Section 11.8 Notices.
(a) All notices, requests, consents, approvals, waivers
and other communications shall be in writing (including, unless the context
expressly otherwise provides, by facsimile transmission, provided that any
matter transmitted by the Borrower by facsimile (i) shall be immediately
confirmed by a telephone call to the recipient at the number specified on
Schedule 11.8, and (ii) shall be followed promptly by delivery of a hard copy
original thereof) and mailed, faxed or delivered, to the address or facsimile
number specified for notices on Schedule 11.8; or, as directed to the Borrower
or the Agent, to such other address as shall be designated by such party in a
written notice to the other parties, and as directed to any other party, at
such other address as shall be designated by such party in a written notice to
the Borrower and the Agent.
(b) All such notices, requests and communications shall,
when transmitted by overnight delivery, or faxed, be effective when delivered
for overnight (next-day) delivery, or transmitted in legible form by facsimile
machine, respectively, or if mailed, upon the third Business Day after the date
deposited into the U.S. mail, or if delivered, upon delivery; except that
notices pursuant to Article 3 and 8 to the Agent shall not be effective until
actually received by the Agent, and notices pursuant to Article 3 to the
Issuing Bank shall not be effective until actually received by the Issuing Bank
at the address specified for the "Issuing Bank" on the applicable signature
page hereof.
(c) Any agreement of the Agent and the Banks herein to
receive certain notices by telephone or facsimile is solely for the convenience
and at the request of the Borrower.

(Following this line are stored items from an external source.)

(* ===== verification/TaskResult.v ===== *)
(** * Task results

    The aggregate an ingested result becomes: its two identifiers
    ([domain/value-objects/email-id.vo.ts], [agent-id.vo.ts]), the entity
    ([domain/entities/ai-task-result.entity.ts]), the validation of a request
    ([application/services/validate-result.service.ts]), the mapper between
    requests, entities and responses ([application/mappers/result-mapper.ts]) and
    the adapter that stores results
    ([infrastructure/database/PrismaTaskResultRepository.ts]), over a table that
    takes a row or refuses it ([Results]).  The regular
    expressions of the code are predicates on strings; a class of characters is
    a predicate on ASCII. *)
From Stdlib Require Import Ascii QArith Qround Qpower Qabs Lqa.
From stdpp Require Import base tactics numbers list strings gmap pretty.
From S2P Require Import Prelude JsNum JsValue Errors ValueObjects Connectors Text.

(** ** Characters *)

Definition in_range (lo hi : nat) (c : ascii) : bool :=
  let n := Ascii.nat_of_ascii c in ((lo <=? n) && (n <=? hi))%nat.
Definition is_alnum (c : ascii) : bool := in_range 48 57 c || in_range 65 90 c || in_range 97 122 c.
Definition char_of (set : string) (c : ascii) : bool := negb (avoids c set).

(** ** EmailId *)

Module EmailId.

Record t : Type := Mk { value : string }.

Definition local_char (c : ascii) : bool := is_alnum c || char_of ".!#$%&'*+/=?^_`{|}~-" c.
Definition label_char (c : ascii) : bool := is_alnum c || char_of "-" c.
(** The last character. *)
Fixpoint last_char (s : string) : option ascii :=
  match s with
  | EmptyString => None
  | String c EmptyString => Some c
  | String _ s => last_char s
  end.
Definition is_some_and (p : ascii -> bool) (o : option ascii) : bool := match o with Some c => p c | None => false end.
(** [[a-zA-Z0-9](?:[a-zA-Z0-9-]{0,61}[a-zA-Z0-9])?] *)
Definition label (s : string) : bool :=
  (String.length s <=? 63)%nat && str_forall label_char s
  && is_some_and is_alnum (String.get 0 s) && is_some_and is_alnum (last_char s).
(** domain/value-objects/email-id.vo.ts:16-16 emailRegex *)
Definition matches (s : string) : bool :=
  match split_on "@" s with
  | [user; domain] => str_truthy user && str_forall local_char user && forallb label (split_on "." domain)
  | _ => false
  end.

(** domain/value-objects/email-id.vo.ts:9-23 constructor *)
Definition create (v : jsval) : res exn t :=
  match v with
  | JString value =>
      if negb (str_truthy value) then Throw (ValidationError "Email address must be a non-empty string.")
      else if matches (trim value) then Ok (Mk (trim value))
      else Throw (ValidationError ("Invalid email address format: " +:+ quoted value +:+ ". Must conform to RFC 5321."))
  | _ => Throw (ValidationError "Email address must be a non-empty string.")
  end.
(** domain/value-objects/email-id.vo.ts:35-40 equals *)
Definition equals (a b : t) : bool := str_eqb (to_lower (value a)) (to_lower (value b)).

Definition valid (a : t) : Prop := matches (value a) = true.

Lemma last_char_app s c : last_char (s +:+ String c "") = Some c.
Proof. induction s as [|d s IH]; [done|]. simpl. rewrite IH. by destruct s. Qed.

Lemma char_not_space c : local_char c = true -> is_space c = false.
Proof. by destruct c as [[] [] [] [] [] [] [] []]. Qed.
Lemma label_char_not_space c : label_char c = true -> is_space c = false.
Proof. by destruct c as [[] [] [] [] [] [] [] []]. Qed.

Lemma no_space_impl (p : ascii -> bool) s :
  (forall c, p c = true -> is_space c = false) -> str_forall p s = true ->
  str_forall (fun c => negb (is_space c)) s = true.
Proof. intros Hp. apply str_forall_impl. intros c Hc. by rewrite (Hp c Hc). Qed.

(** An address has no white space. *)
Lemma matches_no_space s : matches s = true -> str_forall (fun c => negb (is_space c)) s = true.
Proof.
  unfold matches. intros Hm. apply (split_on_forall _ "@"%char); [done|].
  destruct (split_on "@" s) as [|user [|domain []]]; try done.
  apply andb_true_iff in Hm as [[_ Hu]%andb_true_iff Hd].
  intros w [->|[->|?%elem_of_nil]%elem_of_cons]%elem_of_cons; [|clear Hu|done].
  - by apply (no_space_impl local_char), Hu; apply char_not_space.
  - apply (split_on_forall _ "."%char); [done|]. intros w Hw. rewrite forallb_forall in Hd.
    specialize (Hd w (proj1 (list_elem_of_In _ _) Hw)). unfold label in Hd. rewrite !andb_true_iff in Hd.
    by apply (no_space_impl label_char); [apply label_char_not_space|apply Hd].
Qed.

Lemma email_create_valid v a : create v = Ok a -> valid a /\ create (JString (value a)) = Ok a.
Proof.
  destruct v as [| | | |s| | | |]; simpl; try done. destruct (str_truthy s) eqn:Et; [|done]. simpl.
  destruct (matches (trim s)) eqn:Em; [|done]. intros [= <-]. split; [done|]. simpl.
  rewrite (trim_no_space (trim s)) by (by apply matches_no_space). rewrite Em.
  destruct (str_truthy (trim s)) eqn:E2; [done|]. unfold str_truthy in E2. apply negb_false_iff, str_eqb_eq in E2.
  by rewrite E2 in Em.
Qed.
End EmailId.

(** ** AgentId *)

Module AgentId.

Record t : Type := Mk { value : string }.

(** domain/value-objects/agent-id.vo.ts:19-19 agentIdRegex *)
Definition agent_char (c : ascii) : bool := is_alnum c || char_of "-_." c.

(** domain/value-objects/agent-id.vo.ts:9-26 constructor *)
Definition create (v : jsval) : res exn t :=
  match v with
  | JString value =>
      if negb (str_truthy value) then Throw (ValidationError "Agent ID must be a non-empty string.")
      else
        let trimmed := trim value in
        let n := String.length trimmed in
        if (n <? 1)%nat || (255 <? n)%nat
        then Throw (ValidationError ("Agent ID length must be between 1 and 255 characters. Received "
                                     +:+ pretty n +:+ "."))
        else if str_forall agent_char trimmed then Ok (Mk trimmed)
        else Throw (ValidationError ("Invalid Agent ID format: " +:+ quoted value
                                     +:+ ". Must contain only alphanumeric characters and hyphens."))
  | _ => Throw (ValidationError "Agent ID must be a non-empty string.")
  end.
(** domain/value-objects/agent-id.vo.ts:38-43 equals *)
Definition equals (a b : t) : bool := str_eqb (value a) (value b).

Definition valid (a : t) : Prop :=
  (1 <= String.length (value a) <= 255)%nat /\ str_forall agent_char (value a) = true.

Lemma agent_create_valid v a : create v = Ok a -> valid a /\ create (JString (value a)) = Ok a.
Proof.
  destruct v as [| | | |s| | | |]; simpl; try done. destruct (str_truthy s); [|done]. simpl.
  destruct (_ || _) eqn:El; [done|]. destruct (str_forall agent_char (trim s)) eqn:Ec; [|done]. intros [= <-].
  simpl. apply orb_false_iff in El as [L1%Nat.ltb_ge L2%Nat.ltb_ge].
  assert (trim (trim s) = trim s) as Ht.
  { apply trim_no_space. revert Ec. apply str_forall_impl.
    by intros [[] [] [] [] [] [] [] []]. }
  split; [by split; [simpl; lia|]|]. rewrite Ht, Ec, (proj2 (Nat.ltb_ge _ _) L1), (proj2 (Nat.ltb_ge _ _) L2).
  destruct (str_truthy (trim s)) eqn:E; [done|]. unfold str_truthy in E. apply negb_false_iff, str_eqb_eq in E.
  rewrite E in L1. simpl in L1. lia.
Qed.
End AgentId.

(** ** AiTaskResult *)

Module AiTaskResult.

The Agent and the Banks shall be entitled
to rely on the authority of any Person purporting to be a Person authorized by
the Borrower to give such notice and the Agent and the Banks shall not have any
liability to the Borrower or other Person on account of any action taken or not
taken by the Agent or the Banks in reliance upon such telephonic or facsimile
notice. The obligation of the Borrower to repay the Loans and L/C Obligations
shall not be affected in any way or to any extent by any failure by the Agent
and the Banks to receive written confirmation of any telephonic or facsimile
notice or the receipt by the Agent and the Banks of a confirmation which is at
variance with the terms understood by the Agent and the Banks to be contained
in the telephonic or facsimile notice.
Section 11.9 Notification of Addresses, Lending Offices, Etc.. Each
Bank shall notify the Agent in writing of any changes in the address to which
notices to such Bank should be directed, of payment instructions in respect to
all payments to be made to it hereunder and of such other administrative
information as the Agent shall reasonably request.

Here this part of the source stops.